-- Source records --
☆ ☆ ☆

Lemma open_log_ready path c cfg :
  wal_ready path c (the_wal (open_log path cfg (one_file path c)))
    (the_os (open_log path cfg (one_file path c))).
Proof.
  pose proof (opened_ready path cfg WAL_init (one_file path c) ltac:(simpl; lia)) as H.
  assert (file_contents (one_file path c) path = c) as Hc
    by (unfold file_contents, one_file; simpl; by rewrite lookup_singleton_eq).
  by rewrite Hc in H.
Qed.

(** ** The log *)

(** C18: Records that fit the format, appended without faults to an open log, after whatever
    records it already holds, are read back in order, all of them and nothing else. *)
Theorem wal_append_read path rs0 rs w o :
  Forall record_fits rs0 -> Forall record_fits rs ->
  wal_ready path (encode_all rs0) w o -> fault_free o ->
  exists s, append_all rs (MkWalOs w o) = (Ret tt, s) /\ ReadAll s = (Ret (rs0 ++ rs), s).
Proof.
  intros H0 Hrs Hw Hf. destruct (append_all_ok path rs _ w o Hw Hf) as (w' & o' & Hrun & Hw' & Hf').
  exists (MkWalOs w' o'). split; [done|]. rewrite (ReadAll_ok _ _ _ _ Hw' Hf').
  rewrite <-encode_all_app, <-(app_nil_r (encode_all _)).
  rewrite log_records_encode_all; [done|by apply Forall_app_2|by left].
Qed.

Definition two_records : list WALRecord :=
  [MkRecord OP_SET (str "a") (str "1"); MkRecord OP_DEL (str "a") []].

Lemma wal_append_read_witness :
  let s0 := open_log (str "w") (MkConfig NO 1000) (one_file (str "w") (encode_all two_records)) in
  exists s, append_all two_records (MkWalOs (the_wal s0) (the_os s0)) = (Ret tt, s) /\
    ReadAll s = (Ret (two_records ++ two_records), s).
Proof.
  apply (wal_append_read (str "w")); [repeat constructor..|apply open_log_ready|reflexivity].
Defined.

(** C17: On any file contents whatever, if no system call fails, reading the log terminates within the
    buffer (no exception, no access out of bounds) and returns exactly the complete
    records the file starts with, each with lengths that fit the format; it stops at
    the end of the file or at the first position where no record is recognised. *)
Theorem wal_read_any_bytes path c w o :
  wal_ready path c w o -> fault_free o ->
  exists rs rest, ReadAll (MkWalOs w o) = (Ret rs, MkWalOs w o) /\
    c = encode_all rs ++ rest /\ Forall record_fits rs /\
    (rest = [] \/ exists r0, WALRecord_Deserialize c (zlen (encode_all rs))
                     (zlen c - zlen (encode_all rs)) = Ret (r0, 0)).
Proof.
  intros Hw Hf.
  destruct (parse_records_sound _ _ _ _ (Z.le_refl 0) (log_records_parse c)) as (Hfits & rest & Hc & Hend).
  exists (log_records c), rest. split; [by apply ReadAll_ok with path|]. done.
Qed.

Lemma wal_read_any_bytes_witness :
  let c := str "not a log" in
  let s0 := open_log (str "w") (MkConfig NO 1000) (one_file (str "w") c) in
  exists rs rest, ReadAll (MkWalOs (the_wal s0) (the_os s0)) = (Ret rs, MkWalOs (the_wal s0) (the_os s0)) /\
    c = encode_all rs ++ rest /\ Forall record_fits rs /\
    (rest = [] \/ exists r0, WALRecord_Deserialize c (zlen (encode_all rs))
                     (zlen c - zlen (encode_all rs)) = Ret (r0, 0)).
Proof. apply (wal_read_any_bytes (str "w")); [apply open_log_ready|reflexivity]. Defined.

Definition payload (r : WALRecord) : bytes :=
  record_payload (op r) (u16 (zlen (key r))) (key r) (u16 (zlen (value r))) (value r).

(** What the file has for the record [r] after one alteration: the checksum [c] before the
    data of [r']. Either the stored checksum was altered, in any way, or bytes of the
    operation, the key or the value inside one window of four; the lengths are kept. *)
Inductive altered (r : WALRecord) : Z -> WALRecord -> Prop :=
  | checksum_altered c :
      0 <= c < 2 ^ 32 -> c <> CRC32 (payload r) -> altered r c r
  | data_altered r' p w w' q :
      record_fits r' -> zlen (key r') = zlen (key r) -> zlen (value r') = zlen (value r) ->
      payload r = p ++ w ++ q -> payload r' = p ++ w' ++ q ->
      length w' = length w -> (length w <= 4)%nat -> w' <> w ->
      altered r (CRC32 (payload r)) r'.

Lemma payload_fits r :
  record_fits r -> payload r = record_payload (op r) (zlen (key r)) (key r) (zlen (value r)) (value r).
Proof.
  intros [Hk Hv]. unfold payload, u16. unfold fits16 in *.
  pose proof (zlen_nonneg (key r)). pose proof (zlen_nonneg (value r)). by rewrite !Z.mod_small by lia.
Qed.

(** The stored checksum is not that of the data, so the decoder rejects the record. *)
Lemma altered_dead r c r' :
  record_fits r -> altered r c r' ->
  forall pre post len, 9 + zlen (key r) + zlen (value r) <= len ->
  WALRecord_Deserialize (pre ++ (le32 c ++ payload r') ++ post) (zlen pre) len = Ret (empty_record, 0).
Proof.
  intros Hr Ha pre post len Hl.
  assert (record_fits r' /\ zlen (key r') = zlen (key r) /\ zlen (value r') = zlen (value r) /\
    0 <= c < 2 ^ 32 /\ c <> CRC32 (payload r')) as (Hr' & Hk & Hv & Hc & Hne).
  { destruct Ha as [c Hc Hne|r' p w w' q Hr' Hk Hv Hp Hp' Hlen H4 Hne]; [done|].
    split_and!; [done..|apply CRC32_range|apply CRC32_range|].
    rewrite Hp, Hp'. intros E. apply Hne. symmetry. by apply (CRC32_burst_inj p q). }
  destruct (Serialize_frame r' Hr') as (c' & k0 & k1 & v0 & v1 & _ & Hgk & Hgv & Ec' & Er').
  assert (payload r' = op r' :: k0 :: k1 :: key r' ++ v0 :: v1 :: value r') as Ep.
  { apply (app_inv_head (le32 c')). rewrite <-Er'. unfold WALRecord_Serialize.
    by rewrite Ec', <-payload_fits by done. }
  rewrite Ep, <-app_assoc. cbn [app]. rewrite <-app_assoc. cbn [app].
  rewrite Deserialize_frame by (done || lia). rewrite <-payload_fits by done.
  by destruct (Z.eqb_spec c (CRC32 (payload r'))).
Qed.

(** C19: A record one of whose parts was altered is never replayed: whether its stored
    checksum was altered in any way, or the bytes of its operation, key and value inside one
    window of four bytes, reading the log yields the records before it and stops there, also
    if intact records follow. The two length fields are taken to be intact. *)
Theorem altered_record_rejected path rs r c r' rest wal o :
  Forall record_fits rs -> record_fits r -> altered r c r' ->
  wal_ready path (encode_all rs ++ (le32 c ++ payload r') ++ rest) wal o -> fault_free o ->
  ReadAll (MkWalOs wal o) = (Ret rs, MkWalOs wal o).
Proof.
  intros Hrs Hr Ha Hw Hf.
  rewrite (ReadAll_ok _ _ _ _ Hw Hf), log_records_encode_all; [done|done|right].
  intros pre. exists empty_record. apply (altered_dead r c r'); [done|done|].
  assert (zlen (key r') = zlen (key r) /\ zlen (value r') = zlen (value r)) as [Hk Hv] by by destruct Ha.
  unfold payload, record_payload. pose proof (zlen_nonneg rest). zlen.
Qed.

☆ ☆ ☆

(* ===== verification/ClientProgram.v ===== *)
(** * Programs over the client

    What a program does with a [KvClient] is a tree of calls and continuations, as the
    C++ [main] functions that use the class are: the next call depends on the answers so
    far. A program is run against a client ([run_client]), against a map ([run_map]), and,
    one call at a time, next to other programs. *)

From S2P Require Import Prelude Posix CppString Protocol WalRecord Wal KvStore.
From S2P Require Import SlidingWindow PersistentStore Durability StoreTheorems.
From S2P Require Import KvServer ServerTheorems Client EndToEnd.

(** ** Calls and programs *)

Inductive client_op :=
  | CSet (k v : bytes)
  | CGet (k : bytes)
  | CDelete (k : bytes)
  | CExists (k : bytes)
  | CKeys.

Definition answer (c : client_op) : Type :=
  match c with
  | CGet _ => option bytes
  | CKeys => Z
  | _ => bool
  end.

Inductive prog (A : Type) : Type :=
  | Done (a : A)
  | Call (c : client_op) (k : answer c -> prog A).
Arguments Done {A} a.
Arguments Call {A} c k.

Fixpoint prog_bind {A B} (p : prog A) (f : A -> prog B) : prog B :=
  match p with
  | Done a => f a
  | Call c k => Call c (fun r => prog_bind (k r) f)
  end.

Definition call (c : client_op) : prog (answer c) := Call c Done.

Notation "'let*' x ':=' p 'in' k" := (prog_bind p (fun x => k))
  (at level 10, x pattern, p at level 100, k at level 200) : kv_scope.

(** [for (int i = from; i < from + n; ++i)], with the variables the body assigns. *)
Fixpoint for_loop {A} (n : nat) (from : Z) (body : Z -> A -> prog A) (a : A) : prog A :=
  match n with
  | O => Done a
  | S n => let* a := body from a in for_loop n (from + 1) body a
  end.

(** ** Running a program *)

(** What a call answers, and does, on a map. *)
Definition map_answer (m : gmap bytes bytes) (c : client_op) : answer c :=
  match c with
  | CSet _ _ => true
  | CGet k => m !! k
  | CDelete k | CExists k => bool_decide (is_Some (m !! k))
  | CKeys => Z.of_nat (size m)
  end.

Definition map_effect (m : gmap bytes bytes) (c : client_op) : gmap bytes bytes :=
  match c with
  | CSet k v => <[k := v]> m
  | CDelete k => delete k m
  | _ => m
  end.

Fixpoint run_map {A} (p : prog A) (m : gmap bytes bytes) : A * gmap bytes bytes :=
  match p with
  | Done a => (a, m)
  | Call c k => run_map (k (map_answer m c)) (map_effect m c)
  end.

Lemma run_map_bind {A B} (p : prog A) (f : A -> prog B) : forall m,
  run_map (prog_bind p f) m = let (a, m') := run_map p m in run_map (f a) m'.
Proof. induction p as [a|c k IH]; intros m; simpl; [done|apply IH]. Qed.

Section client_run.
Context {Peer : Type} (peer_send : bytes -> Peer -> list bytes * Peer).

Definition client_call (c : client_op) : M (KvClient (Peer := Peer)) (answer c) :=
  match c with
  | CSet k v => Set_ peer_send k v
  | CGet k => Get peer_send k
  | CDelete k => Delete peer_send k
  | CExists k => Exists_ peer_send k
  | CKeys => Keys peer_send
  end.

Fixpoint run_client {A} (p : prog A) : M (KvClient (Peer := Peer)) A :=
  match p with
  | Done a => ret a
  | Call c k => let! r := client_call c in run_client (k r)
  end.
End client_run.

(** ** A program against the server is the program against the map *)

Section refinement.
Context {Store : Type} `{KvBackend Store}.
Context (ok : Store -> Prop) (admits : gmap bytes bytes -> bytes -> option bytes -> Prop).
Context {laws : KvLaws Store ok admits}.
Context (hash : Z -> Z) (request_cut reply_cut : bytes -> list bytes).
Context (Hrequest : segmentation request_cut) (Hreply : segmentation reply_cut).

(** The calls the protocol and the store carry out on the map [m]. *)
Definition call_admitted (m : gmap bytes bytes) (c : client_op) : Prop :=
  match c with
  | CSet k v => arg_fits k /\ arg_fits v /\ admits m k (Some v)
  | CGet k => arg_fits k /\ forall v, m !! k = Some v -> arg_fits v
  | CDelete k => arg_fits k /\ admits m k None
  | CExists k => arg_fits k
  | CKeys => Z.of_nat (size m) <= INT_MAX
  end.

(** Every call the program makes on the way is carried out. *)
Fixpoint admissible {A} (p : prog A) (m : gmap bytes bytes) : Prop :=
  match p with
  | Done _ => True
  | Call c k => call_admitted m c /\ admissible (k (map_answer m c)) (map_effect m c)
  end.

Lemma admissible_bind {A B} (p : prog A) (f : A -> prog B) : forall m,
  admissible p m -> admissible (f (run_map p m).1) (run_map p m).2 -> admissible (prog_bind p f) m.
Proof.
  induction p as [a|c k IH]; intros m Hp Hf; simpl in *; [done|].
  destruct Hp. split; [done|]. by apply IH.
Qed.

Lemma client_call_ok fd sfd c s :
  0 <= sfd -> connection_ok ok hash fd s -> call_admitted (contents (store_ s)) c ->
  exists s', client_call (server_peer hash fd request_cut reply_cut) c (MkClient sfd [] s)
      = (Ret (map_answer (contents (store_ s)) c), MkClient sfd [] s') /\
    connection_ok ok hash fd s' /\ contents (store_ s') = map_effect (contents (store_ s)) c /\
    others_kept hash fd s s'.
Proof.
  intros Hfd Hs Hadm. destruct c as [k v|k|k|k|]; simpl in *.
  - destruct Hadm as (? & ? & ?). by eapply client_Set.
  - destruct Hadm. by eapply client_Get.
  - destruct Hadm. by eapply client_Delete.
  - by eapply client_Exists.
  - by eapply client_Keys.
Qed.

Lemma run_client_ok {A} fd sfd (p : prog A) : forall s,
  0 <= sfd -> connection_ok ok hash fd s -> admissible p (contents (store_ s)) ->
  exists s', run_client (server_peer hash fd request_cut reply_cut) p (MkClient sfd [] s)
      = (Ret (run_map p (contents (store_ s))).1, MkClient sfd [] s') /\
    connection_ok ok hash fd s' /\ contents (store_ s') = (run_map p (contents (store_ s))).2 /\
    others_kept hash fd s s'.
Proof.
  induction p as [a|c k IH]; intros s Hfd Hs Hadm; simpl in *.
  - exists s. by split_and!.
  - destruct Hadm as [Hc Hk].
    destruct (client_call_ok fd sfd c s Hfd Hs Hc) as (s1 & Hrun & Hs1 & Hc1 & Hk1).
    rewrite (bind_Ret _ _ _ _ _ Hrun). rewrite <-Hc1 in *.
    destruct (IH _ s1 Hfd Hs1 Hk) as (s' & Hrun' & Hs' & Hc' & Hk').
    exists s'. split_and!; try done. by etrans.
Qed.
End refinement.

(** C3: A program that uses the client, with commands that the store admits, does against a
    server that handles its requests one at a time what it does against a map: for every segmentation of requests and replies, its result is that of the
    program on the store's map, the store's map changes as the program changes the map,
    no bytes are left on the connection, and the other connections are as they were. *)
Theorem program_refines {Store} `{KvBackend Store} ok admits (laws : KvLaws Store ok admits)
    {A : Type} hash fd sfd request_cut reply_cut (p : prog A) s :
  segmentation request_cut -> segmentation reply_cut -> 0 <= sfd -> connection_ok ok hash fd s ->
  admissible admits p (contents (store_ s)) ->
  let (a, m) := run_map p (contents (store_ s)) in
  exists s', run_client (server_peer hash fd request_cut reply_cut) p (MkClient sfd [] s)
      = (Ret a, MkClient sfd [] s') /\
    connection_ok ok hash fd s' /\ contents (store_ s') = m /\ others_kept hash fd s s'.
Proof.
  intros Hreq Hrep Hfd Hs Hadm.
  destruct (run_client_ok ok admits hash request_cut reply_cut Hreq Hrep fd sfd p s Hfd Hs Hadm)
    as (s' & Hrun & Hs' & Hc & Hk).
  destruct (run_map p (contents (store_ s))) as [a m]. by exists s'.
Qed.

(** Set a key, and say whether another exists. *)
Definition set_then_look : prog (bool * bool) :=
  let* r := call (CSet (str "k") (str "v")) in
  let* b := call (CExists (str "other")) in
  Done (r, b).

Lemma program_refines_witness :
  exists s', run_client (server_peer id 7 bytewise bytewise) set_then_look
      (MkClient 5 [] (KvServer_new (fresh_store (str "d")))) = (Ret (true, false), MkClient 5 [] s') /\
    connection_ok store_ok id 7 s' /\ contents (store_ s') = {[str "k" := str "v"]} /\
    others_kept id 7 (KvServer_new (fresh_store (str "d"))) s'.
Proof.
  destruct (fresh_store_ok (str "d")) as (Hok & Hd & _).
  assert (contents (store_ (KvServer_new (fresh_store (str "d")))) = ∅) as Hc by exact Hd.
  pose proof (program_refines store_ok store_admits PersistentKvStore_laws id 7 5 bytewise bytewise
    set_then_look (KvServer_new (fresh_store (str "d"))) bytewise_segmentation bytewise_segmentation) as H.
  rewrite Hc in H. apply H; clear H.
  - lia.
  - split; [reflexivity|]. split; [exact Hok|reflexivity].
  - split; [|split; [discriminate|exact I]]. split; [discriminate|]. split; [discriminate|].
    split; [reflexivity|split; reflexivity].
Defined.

☆ ☆ ☆

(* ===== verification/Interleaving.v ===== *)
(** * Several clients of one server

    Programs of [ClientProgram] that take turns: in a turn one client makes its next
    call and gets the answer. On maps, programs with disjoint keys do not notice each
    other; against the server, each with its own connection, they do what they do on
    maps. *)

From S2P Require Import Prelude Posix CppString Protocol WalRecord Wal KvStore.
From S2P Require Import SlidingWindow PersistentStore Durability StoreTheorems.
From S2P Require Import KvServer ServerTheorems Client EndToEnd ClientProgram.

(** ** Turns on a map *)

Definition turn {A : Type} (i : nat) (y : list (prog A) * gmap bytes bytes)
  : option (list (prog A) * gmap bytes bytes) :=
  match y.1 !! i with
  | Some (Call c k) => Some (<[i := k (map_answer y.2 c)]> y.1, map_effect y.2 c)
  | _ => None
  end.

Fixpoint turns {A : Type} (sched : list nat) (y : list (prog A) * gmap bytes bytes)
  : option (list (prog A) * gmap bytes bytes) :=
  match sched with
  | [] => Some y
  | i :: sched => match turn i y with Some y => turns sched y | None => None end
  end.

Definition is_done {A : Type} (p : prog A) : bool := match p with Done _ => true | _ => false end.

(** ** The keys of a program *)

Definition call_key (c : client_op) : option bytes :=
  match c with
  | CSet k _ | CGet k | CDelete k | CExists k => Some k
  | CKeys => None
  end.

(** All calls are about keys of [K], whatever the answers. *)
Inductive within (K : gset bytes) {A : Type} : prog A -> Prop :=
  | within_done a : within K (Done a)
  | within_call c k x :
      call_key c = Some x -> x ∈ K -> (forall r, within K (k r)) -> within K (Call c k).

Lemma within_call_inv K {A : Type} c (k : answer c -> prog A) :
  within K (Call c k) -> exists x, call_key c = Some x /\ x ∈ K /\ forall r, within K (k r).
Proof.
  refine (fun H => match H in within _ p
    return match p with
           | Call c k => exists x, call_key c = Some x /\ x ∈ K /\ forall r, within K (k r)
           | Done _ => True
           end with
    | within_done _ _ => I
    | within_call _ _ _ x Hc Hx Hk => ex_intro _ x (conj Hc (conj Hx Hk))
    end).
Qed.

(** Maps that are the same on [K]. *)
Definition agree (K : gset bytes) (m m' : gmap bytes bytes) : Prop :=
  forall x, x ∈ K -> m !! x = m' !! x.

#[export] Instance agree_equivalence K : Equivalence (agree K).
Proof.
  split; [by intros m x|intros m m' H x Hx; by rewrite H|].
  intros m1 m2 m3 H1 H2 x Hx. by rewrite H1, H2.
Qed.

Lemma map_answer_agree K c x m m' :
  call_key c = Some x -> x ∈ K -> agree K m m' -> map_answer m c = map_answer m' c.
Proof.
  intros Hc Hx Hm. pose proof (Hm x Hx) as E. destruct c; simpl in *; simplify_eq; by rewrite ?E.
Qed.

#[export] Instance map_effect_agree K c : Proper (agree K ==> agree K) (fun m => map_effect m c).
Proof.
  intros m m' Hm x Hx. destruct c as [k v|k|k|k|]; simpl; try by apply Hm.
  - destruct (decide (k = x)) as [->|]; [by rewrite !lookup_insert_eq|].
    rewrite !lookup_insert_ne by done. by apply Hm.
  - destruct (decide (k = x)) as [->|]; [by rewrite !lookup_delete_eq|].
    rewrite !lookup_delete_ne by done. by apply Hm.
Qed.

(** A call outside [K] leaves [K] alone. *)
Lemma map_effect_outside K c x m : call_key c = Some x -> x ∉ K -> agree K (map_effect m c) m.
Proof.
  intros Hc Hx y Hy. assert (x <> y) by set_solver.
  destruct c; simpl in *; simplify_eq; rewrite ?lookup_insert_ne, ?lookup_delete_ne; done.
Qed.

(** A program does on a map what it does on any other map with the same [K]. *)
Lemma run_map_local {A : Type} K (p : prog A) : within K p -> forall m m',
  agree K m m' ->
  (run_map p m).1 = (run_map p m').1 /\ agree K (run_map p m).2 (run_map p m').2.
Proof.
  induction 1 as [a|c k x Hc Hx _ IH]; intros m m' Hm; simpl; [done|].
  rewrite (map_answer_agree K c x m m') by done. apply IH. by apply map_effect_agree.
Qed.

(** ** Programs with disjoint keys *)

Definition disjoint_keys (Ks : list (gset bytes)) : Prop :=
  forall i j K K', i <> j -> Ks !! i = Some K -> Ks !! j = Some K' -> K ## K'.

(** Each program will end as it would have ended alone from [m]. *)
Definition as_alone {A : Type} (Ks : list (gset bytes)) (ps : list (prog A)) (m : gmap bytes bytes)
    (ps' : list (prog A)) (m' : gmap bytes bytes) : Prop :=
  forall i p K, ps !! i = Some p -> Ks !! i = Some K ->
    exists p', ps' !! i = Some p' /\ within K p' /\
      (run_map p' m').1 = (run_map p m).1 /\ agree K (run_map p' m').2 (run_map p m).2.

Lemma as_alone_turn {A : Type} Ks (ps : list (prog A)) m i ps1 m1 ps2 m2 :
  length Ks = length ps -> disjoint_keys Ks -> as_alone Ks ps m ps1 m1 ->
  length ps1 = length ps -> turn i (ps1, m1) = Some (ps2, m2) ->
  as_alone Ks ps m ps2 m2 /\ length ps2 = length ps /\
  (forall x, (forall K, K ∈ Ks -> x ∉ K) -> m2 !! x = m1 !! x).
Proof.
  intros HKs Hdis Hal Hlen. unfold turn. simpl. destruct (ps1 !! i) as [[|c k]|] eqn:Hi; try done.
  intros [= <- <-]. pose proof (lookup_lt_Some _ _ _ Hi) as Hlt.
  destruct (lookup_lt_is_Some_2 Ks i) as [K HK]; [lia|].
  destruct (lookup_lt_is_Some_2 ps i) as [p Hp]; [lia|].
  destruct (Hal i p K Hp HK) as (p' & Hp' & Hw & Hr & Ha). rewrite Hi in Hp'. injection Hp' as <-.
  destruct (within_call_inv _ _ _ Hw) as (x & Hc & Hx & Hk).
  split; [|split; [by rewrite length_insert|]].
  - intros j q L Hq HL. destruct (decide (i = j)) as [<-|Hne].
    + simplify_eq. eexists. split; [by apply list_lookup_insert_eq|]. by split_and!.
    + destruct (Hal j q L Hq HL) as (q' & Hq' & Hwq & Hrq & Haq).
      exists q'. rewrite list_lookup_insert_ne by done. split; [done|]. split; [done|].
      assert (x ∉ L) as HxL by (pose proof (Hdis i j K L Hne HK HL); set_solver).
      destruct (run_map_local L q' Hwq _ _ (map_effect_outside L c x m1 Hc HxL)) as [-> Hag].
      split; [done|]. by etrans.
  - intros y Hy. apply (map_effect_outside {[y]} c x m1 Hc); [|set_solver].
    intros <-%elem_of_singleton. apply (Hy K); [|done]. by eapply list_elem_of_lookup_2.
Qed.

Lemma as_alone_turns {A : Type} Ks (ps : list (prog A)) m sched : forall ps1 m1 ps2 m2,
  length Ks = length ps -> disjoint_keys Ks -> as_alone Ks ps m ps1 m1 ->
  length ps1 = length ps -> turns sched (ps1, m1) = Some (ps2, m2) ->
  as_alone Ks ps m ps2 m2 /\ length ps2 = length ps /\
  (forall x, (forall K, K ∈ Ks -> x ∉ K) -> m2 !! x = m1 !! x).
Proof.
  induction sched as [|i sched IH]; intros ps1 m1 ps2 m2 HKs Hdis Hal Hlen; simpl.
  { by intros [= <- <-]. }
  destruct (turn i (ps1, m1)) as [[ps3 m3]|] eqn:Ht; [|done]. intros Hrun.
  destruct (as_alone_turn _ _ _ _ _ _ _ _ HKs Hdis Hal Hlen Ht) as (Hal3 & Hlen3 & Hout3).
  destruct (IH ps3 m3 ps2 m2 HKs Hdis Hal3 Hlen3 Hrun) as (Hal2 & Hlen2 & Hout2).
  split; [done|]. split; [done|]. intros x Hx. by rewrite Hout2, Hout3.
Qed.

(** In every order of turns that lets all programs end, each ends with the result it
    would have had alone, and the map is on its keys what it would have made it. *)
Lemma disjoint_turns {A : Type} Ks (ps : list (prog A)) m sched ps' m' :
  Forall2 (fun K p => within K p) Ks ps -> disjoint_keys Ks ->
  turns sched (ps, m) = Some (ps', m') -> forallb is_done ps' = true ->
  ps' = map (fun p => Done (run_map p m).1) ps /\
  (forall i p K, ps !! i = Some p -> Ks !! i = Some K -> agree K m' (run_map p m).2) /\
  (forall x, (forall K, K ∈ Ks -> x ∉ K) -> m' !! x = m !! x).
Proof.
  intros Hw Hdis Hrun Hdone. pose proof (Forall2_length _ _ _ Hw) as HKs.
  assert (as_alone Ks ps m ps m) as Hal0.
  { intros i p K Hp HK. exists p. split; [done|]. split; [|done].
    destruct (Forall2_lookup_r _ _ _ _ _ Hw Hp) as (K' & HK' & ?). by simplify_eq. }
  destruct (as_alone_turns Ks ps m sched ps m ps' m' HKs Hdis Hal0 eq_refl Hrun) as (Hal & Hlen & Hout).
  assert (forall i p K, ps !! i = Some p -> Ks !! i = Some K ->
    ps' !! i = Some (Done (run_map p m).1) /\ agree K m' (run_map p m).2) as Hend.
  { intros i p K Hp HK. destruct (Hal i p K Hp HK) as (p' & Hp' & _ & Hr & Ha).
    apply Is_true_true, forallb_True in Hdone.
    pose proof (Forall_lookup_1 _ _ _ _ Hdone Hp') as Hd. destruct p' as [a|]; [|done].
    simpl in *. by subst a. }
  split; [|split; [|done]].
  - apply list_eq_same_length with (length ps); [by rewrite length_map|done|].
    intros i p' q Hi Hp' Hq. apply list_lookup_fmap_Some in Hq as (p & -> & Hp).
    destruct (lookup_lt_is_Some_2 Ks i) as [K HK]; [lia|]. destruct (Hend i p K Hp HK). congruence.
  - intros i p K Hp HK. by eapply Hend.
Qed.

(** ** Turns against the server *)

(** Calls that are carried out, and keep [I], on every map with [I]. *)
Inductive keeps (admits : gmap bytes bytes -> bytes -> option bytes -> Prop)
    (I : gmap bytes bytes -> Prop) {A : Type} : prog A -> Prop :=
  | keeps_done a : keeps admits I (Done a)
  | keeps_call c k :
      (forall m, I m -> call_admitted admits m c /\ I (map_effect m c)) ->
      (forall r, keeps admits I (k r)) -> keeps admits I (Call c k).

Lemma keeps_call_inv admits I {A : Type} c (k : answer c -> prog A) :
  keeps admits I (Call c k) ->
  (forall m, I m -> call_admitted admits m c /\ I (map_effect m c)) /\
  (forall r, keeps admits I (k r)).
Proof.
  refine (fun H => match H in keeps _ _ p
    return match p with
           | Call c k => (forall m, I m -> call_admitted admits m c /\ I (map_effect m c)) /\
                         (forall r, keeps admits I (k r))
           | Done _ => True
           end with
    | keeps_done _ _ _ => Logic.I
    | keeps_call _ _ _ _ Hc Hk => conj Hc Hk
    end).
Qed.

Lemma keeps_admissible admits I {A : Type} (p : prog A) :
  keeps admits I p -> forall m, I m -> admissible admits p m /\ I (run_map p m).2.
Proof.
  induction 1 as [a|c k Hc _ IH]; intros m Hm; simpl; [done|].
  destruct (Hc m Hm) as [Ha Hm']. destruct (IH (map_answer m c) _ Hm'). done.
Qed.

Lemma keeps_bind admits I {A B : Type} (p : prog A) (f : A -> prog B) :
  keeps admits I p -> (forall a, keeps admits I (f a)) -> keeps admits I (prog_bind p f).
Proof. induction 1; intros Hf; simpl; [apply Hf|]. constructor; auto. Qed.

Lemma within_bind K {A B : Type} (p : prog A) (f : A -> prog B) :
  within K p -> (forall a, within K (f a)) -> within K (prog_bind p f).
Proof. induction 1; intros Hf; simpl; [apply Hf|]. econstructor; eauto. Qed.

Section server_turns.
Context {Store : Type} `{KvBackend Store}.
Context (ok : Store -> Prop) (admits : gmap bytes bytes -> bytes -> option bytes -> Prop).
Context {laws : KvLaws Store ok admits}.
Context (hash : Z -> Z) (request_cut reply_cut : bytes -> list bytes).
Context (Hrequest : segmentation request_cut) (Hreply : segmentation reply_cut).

☆ ☆ ☆

-- Problem details --
Could you repeat exactly the lines in the listing above from the one with "Lemma open_log_ready path" down to the one with "by (unfold file_contents, one_file;"? Include both of those lines.

-- Written response --
Lemma open_log_ready path c cfg :
  wal_ready path c (the_wal (open_log path cfg (one_file path c)))
    (the_os (open_log path cfg (one_file path c))).
Proof.
  pose proof (opened_ready path cfg WAL_init (one_file path c) ltac:(simpl; lia)) as H.
  assert (file_contents (one_file path c) path = c) as Hc
    by (unfold file_contents, one_file; simpl; by rewrite lookup_singleton_eq).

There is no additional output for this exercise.